(* ===== verification/SmtpSend.v ===== *)
(** Sending over SMTP: the exchange of [internal/infrastructure/email/smtp.go] and the
    access tokens of [internal/infrastructure/oauth/oauth.go].

    The server is the class [SmtpServer]: its answer to each command.  The client of
    [net/smtp] is what the sender uses of it: the greeting is exchanged once, before the
    first command that needs it, and an address with a line break is refused before it
    is sent.  Every command is recorded in [w_net] with whether the connection was
    encrypted and whether the server agreed. *)
From Stdlib Require Import ZArith Ascii.
From stdpp Require Import base list strings gmap.
From S2P Require Import Prelude GoStrings GoValues Submission Checklist Reply Tables World Repository OutboxRepo Config Retry Smtp.

Open Scope Z_scope.

(** ** Access tokens *)

Definition XOAUTH2Payload (user token : string) : string :=
  let a := String "001" "" in "user=" +:+ user +:+ a +:+ "auth=Bearer " +:+ token +:+ a +:+ a.

(** An [oauth2.RetrieveError]: the error code and the response's status, if any. *)
Record retrieve_error : Type := mkRetrieveError { re_ErrorCode : string; re_Status : option Z }.

(** The failure of [oauth2.TokenSource.Token]: its error, and the retrieve error in it. *)
Record token_error : Type := mkTokenError { te_err : error; te_retrieve : option retrieve_error }.

Definition classify (e : token_error) : string * bool :=
  match e.(te_retrieve) with
  | None => ("transient", false)
  | Some re =>
    if bool_decide (re.(re_ErrorCode) ∈ ["invalid_grant"; "invalid_client"; "unauthorized_client"; "invalid_scope"])
    then (re.(re_ErrorCode), true)
    else if bool_decide (re.(re_Status) = Some 400) then
      (if bool_decide (re.(re_ErrorCode) = "") then "invalid_request" else re.(re_ErrorCode), true)
    else if bool_decide (re.(re_ErrorCode) = "") then ("transient", false) else (re.(re_ErrorCode), false)
  end.

Section oauth.
Context {E : Env}.

(** The hook [internal/app] installs for permanent failures. *)
Definition authFailureAuditor (provider class : string) : M unit :=
  log_err (Append (mkAuditEntry "" "" EventAuthFailed [("provider", AString provider); ("class", AString class)]
                     "" zeroTime)).

(** [reuseSource.Token]; [src] is the caching source of [golang.org/x/oauth2]. *)
Definition Token (provider : string) (src : nat → token_error + string) : M string := λ w,
  match src w.(w_tick) with
  | inr tok => (Ok tok, w_next w)
  | inl e =>
    let err := ErrWrap ("oauth " +:+ provider) e.(te_err) in
    let '(class, permanent) := classify e in
    if permanent : bool then (authFailureAuditor provider class ≫= λ _, throw (MarkPermanent err)) (w_next w)
    else (Err err, w_next w)
  end.
End oauth.

(** ** The server *)

Inductive srv_reply : Type :=
| Accepted
| Rejected (code : Z) (text : string)
| Broken (e : error).

Class SmtpServer : Type := {
  srv : nat → smtp_cmd → srv_reply;
  srv_STARTTLS : nat → bool    (** the extension is in the answer to EHLO *)
}.

Definition rep_ok (r : srv_reply) : bool := match r with Accepted => true | _ => false end.

(** The error [net/smtp] returns for an answer. *)
Definition rep_error (r : srv_reply) : option error :=
  match r with
  | Accepted => None
  | Rejected code text => Some (ErrNew (fmt_d code +:+ " " +:+ text))
  | Broken e => Some e
  end.

Definition classifySMTP (r : srv_reply) : option error :=
  match r with
  | Rejected code _ =>
    if (500 <=? code) && (code <? 600) then MarkPermanent <$> rep_error r else rep_error r
  | _ => rep_error r
  end.

Definition return_err {A} (r : option error) (k : M A) : M A :=
  match r with Some e => throw e | None => k end.

(** [net.JoinHostPort] *)
Definition JoinHostPort (host port : string) : string :=
  if Contains host ":" || Contains host "%" then "[" +:+ host +:+ "]:" +:+ port else host +:+ ":" +:+ port.

Inductive smtp_auth : Type :=
| PlainAuth (user password host : string)
| XOAuth2 (user token : string).

(** A client of [net/smtp]: encrypted or not, and the greeting once it was exchanged. *)
Record smtp_client : Type := mkSmtpClient { cl_tls : bool; cl_hello : option srv_reply }.

(** [isLocalhost] of [net/smtp]. *)
Definition smtp_isLocalhost (name : string) : bool :=
  bool_decide (name ∈ ["localhost"; "127.0.0.1"; "::1"]).

Definition has_line_break (s : string) : bool := ContainsAny s crlf.

Section send.
Context {L : GoLib} {MM : MimeLib} {E : Env} {N : NetEnv} {S : SmtpServer}.

Definition isLocalhost (host : string) : bool :=
  bool_decide (ToLower host ∈ ["localhost"; "127.0.0.1"; "::1"]).

Definition log_event (ev : smtp_event) (w : World) : World :=
  w_with_net (mkNet (w.(w_net).(ns_smtp) ++ [ev]) w.(w_net).(ns_posts) w.(w_net).(ns_sleeps)) w.

Definition issue (tls : bool) (cmd : smtp_cmd) : M srv_reply := λ w,
  let r := srv w.(w_tick) cmd in
  (Ok r, w_next (log_event (mkSmtpEvent cmd tls (rep_ok r)) w)).

(** [Client.hello]: once per connection. *)
Definition hello (c : smtp_client) : M (srv_reply * smtp_client) :=
  match c.(cl_hello) with
  | Some r => mret (r, c)
  | None => r ← issue c.(cl_tls) SmtpHello; mret (r, mkSmtpClient c.(cl_tls) (Some r))
  end.

(** [Client.Extension("STARTTLS")]: a failed greeting counts as not offered. *)
Definition offers_STARTTLS (r : srv_reply) : M bool := λ w,
  (Ok (rep_ok r && srv_STARTTLS w.(w_tick)), w).

(** The initial response of a mechanism. *)
Definition auth_Start (a : smtp_auth) (tls : bool) (host : string) : result (string * string) :=
  match a with
  | PlainAuth user password h =>
    if negb tls && negb (smtp_isLocalhost host) then Err (ErrNew "unencrypted connection")
    else if bool_decide (h = host)
    then let z := String nul "" in Ok ("PLAIN", z +:+ user +:+ z +:+ password)
    else Err (ErrNew "wrong host name")
  | XOAuth2 user token =>
    if negb tls && negb (isLocalhost host)
    then Err (MarkPermanent (ErrNew "smtp: XOAUTH2 requires a TLS connection"))
    else Ok ("XOAUTH2", XOAUTH2Payload user token)
  end.

(** [Client.Auth]; a challenge ends the exchange as a refusal does. *)
Definition client_Auth (c : smtp_client) (host : string) (a : smtp_auth) : M (option error * smtp_client) :=
  rc ← hello c;
  match rep_error rc.1 with
  | Some e => mret (Some e, rc.2)
  | None =>
    match auth_Start a c.(cl_tls) host with
    | Err e => issue c.(cl_tls) SmtpQuit ≫= λ _, mret (Some e, rc.2)
    | Ok (mechanism, payload) =>
      r ← issue c.(cl_tls) (SmtpAuth mechanism payload);
      mret (rep_error r, rc.2)
    end
  end.

(** [XOAUTH2Auth]. *)
Definition XOAUTH2Auth (user : string) (token : M string) : M smtp_auth :=
  t ← token; mret (XOAuth2 user t).

Definition smtpAuth (cfg : SMTPConfig) (auth : option (M smtp_auth)) : M (option smtp_auth) :=
  match auth with
  | Some a => m ← a; mret (Some m)
  | None =>
    if bool_decide (cfg.(smtp_Username) = "") then mret None
    else mret (Some (PlainAuth cfg.(smtp_Username) cfg.(smtp_Password) cfg.(smtp_Host)))
  end.

(** The upgrade of a connection that is not on port 465. *)
Definition negotiate_tls (cfg : SMTPConfig) (c : smtp_client) : M smtp_client :=
  if c.(cl_tls) then mret c
  else
    rc ← hello c;
    offered ← offers_STARTTLS rc.1;
    if (offered : bool) then
      r ← issue false SmtpStartTLS;
      return_err (rep_error r) (mret (mkSmtpClient true rc.2.(cl_hello)))
    else if isLocalhost cfg.(smtp_Host) then mret rc.2
    else throw (MarkPermanent (ErrNew ("smtp: " +:+ cfg.(smtp_Host) +:+
                  " does not offer STARTTLS; refusing to send over plaintext"))).

Definition dialSMTP (cfg : SMTPConfig) (auth : option (M smtp_auth)) : M smtp_client :=
  r ← issue false (SmtpDial (JoinHostPort cfg.(smtp_Host) cfg.(smtp_Port)));
  return_err (rep_error r)
    (let implicit := bool_decide (cfg.(smtp_Port) = "465") in
     r ← issue implicit SmtpBanner;
     return_err (rep_error r)
       (c ← negotiate_tls cfg (mkSmtpClient implicit None);
        mech ← smtpAuth cfg auth;
        match mech with
        | None => mret c
        | Some a =>
          ec ← client_Auth c cfg.(smtp_Host) a;
          return_err (MarkPermanent <$> ec.1) (mret ec.2)
        end)).

(** [Client.Mail] and [Client.Rcpt]. *)
Definition client_Mail (c : smtp_client) (from : string) : M srv_reply :=
  if has_line_break from then mret (Broken (ErrNew "smtp: A line must not contain CR or LF"))
  else
    rc ← hello c;
    if rep_ok rc.1 then issue c.(cl_tls) (SmtpMail from) else mret rc.1.

Definition client_Rcpt (c : smtp_client) (to : string) : M srv_reply :=
  if has_line_break to then mret (Broken (ErrNew "smtp: A line must not contain CR or LF"))
  else issue c.(cl_tls) (SmtpRcpt to).

Fixpoint rcpt_all (c : smtp_client) (to : list string) : M unit :=
  match to with
  | [] => mret ()
  | rcpt :: to => r ← client_Rcpt c rcpt; return_err (classifySMTP r) (rcpt_all c to)
  end.

Definition realSMTPSend (cfg : SMTPConfig) (auth : option (M smtp_auth)) (from : string)
    (to : list string) (msg : string) : M unit :=
  c ← dialSMTP cfg auth;
  r ← client_Mail c from;
  return_err (classifySMTP r)
    (rcpt_all c to ≫= λ _,
     r ← issue c.(cl_tls) SmtpData;
     return_err (classifySMTP r)
       (r ← issue c.(cl_tls) (SmtpWrite msg);
        return_err (rep_error r)
          (r ← issue c.(cl_tls) (SmtpEnd msg);
           return_err (classifySMTP r)
             (issue c.(cl_tls) SmtpQuit ≫= λ _, mret ())))).

(** ** The sender *)

Record SMTPSender : Type := mkSMTPSender {
  ss_cfg : SMTPConfig;
  ss_auth : option (M smtp_auth);
  ss_retryAttempts : Z;
  ss_retryBase : duration }.

Definition smtp_SendThreadedReply (s : SMTPSender) (r : Reply) : M string :=
  let cfg := s.(ss_cfg) in
  if bool_decide (cfg.(smtp_Host) = "") then throw (ErrNew "smtp: host not configured")
  else if bool_decide (cfg.(smtp_FromAddress) = "") then throw (ErrNew "smtp: from address not configured")
  else if bool_decide (r.(rep_ToAddress) = "") then throw (ErrNew "smtp: empty recipient")
  else
    let msgID := message_id cfg r in
    now ← time_Now;
    let msg := buildMessage cfg r msgID now in
    Do s.(ss_retryAttempts) s.(ss_retryBase)
      (realSMTPSend cfg s.(ss_auth) cfg.(smtp_FromAddress) [r.(rep_ToAddress)] msg) ≫= λ _,
    mret msgID.

(** [LogSender.SendThreadedReply]. *)
Definition log_SendThreadedReply (r : Reply) : M string :=
  id ← NewString; mret ("log-sender-" +:+ id).
End send.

::::::::

◆ About this task ◆
Write out the lines above exactly, but only from the one containing "let msgID := message_id cfg r in" through the last one.

◆ Finished exercise ◆
    let msgID := message_id cfg r in
    now ← time_Now;
    let msg := buildMessage cfg r msgID now in
    Do s.(ss_retryAttempts) s.(ss_retryBase)
      (realSMTPSend cfg s.(ss_auth) cfg.(smtp_FromAddress) [r.(rep_ToAddress)] msg) ≫= λ _,
    mret msgID.

(** [LogSender.SendThreadedReply]. *)
Definition log_SendThreadedReply (r : Reply) : M string :=
  id ← NewString; mret ("log-sender-" +:+ id).
End send.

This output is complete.